* EXERCISE INSTRUCTIONS: Provide again, from the entries below, every line from the one containing "ANat (count s))" through the one containing "(from : Z) (calls", exactly as written, and no other line.

+ + + + +

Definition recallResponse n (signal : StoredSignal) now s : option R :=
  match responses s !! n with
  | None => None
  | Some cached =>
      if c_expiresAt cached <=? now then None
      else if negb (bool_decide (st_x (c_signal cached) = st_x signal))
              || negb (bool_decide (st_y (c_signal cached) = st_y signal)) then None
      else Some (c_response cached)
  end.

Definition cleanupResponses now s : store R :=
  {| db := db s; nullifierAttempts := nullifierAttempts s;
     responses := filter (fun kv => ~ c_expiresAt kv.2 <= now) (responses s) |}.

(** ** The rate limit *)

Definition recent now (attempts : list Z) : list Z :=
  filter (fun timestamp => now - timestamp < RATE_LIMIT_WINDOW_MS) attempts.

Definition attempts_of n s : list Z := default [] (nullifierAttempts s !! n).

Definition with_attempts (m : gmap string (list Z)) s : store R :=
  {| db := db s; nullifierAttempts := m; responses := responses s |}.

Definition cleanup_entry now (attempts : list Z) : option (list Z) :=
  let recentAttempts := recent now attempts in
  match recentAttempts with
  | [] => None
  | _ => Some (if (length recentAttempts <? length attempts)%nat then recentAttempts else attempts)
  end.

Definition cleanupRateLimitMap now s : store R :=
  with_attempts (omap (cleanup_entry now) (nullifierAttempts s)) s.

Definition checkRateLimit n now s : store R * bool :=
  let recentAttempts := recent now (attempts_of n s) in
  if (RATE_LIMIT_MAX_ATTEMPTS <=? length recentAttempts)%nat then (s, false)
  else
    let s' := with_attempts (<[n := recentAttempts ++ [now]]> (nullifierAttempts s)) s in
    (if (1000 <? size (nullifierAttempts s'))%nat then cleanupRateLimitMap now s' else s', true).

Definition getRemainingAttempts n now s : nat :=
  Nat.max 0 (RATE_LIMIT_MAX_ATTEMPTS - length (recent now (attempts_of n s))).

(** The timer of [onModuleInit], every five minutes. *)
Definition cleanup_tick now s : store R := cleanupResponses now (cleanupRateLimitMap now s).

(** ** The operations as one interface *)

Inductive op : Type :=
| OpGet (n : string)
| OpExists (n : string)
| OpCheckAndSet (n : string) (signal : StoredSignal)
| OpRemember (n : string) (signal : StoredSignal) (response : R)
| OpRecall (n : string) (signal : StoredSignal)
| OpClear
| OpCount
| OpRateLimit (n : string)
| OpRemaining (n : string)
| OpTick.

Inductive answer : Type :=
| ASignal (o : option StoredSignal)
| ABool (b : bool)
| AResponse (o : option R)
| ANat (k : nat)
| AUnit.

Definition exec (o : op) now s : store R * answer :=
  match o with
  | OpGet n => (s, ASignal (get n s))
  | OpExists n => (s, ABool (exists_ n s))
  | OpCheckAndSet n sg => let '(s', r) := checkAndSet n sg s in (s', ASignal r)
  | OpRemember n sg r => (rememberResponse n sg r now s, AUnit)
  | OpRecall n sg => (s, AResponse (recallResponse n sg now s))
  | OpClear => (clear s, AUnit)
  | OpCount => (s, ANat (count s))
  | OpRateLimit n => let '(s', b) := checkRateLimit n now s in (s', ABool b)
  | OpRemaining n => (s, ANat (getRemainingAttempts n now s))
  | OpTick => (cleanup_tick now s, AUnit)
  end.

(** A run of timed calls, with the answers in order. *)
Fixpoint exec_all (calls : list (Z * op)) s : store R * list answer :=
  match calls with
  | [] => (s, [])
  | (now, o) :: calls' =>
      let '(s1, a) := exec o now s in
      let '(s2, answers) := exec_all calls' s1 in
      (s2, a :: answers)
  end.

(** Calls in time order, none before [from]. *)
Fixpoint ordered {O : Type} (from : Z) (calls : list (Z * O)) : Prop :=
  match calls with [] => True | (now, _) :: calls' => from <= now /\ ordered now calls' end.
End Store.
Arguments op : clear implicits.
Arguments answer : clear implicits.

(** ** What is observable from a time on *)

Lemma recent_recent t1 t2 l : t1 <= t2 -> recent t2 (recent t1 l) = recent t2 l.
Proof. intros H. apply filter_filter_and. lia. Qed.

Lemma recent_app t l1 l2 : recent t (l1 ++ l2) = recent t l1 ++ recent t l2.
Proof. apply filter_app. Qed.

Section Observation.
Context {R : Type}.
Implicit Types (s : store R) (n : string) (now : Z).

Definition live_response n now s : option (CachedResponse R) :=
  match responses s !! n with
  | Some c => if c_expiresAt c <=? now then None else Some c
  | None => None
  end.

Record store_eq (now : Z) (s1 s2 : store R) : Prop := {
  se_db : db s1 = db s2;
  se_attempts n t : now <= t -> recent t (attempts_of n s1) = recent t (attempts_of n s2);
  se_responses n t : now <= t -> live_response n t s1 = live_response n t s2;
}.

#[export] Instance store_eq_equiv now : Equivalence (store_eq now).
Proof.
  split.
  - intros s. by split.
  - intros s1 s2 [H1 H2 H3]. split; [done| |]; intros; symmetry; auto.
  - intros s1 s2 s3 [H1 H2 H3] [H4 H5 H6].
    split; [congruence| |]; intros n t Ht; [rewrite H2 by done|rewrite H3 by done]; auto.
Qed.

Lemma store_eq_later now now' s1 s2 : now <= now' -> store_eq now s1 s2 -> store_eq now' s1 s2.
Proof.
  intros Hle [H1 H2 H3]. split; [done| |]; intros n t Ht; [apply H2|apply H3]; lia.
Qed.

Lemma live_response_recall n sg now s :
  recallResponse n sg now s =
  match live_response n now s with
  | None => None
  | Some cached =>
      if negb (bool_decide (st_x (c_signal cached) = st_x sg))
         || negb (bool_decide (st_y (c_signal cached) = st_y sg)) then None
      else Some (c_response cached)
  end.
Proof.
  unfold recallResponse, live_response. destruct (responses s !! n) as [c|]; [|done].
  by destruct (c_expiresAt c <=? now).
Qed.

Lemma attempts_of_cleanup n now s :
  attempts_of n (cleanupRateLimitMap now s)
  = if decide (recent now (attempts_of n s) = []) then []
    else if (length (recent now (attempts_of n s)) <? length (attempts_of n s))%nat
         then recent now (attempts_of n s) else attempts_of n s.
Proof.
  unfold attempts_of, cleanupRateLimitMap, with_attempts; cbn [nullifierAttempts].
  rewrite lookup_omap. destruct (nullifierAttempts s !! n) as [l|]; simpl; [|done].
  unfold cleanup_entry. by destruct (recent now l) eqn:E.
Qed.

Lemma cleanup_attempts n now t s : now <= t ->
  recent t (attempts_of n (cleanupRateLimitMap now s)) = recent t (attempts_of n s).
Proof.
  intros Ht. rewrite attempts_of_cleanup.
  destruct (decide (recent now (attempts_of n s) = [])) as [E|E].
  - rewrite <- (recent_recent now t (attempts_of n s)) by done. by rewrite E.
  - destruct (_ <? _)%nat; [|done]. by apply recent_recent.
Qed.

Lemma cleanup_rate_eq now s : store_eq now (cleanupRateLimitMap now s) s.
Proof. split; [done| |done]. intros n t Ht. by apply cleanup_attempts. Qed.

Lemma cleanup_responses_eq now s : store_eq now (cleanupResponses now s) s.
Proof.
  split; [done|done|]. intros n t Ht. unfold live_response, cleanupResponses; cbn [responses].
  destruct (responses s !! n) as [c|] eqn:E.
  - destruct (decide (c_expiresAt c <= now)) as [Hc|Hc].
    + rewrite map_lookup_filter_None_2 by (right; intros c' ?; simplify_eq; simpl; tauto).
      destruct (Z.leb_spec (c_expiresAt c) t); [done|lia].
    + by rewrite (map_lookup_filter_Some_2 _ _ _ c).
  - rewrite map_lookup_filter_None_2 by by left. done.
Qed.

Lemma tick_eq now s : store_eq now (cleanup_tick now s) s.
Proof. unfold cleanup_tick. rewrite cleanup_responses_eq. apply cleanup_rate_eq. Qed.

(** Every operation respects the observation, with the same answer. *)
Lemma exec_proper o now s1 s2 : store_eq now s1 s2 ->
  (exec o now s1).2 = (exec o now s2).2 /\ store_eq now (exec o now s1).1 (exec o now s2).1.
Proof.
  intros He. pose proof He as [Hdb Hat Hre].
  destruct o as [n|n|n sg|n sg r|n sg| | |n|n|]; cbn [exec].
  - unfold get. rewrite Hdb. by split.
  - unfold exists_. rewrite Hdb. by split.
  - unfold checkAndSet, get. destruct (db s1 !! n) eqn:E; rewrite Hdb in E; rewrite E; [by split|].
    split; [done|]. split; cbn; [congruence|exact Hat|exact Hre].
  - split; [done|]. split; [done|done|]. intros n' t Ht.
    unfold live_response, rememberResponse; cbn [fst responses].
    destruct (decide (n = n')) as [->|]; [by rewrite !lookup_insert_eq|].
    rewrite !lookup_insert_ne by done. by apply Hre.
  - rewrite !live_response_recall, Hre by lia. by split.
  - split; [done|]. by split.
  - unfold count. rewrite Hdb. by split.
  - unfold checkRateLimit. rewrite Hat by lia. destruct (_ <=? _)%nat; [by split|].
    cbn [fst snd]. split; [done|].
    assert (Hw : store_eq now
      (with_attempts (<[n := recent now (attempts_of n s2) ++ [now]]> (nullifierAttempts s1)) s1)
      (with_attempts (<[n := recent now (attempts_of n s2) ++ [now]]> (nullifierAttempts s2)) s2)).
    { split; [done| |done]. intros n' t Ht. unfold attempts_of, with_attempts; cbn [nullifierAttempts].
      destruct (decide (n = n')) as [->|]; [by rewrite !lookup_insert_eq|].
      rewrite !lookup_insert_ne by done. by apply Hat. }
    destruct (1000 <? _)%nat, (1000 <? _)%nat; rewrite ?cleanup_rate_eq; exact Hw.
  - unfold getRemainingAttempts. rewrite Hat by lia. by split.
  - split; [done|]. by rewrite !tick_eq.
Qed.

+ + + + +

* ANSWER TO THIS PROBLEM:
  | OpCount => (s, ANat (count s))
  | OpRateLimit n => let '(s', b) := checkRateLimit n now s in (s', ABool b)
  | OpRemaining n => (s, ANat (getRemainingAttempts n now s))
  | OpTick => (cleanup_tick now s, AUnit)
  end.

(** A run of timed calls, with the answers in order. *)
Fixpoint exec_all (calls : list (Z * op)) s : store R * list answer :=
  match calls with
  | [] => (s, [])
  | (now, o) :: calls' =>
      let '(s1, a) := exec o now s in
      let '(s2, answers) := exec_all calls' s1 in
      (s2, a :: answers)
  end.

(** Calls in time order, none before [from]. *)
Fixpoint ordered {O : Type} (from : Z) (calls : list (Z * O)) : Prop :=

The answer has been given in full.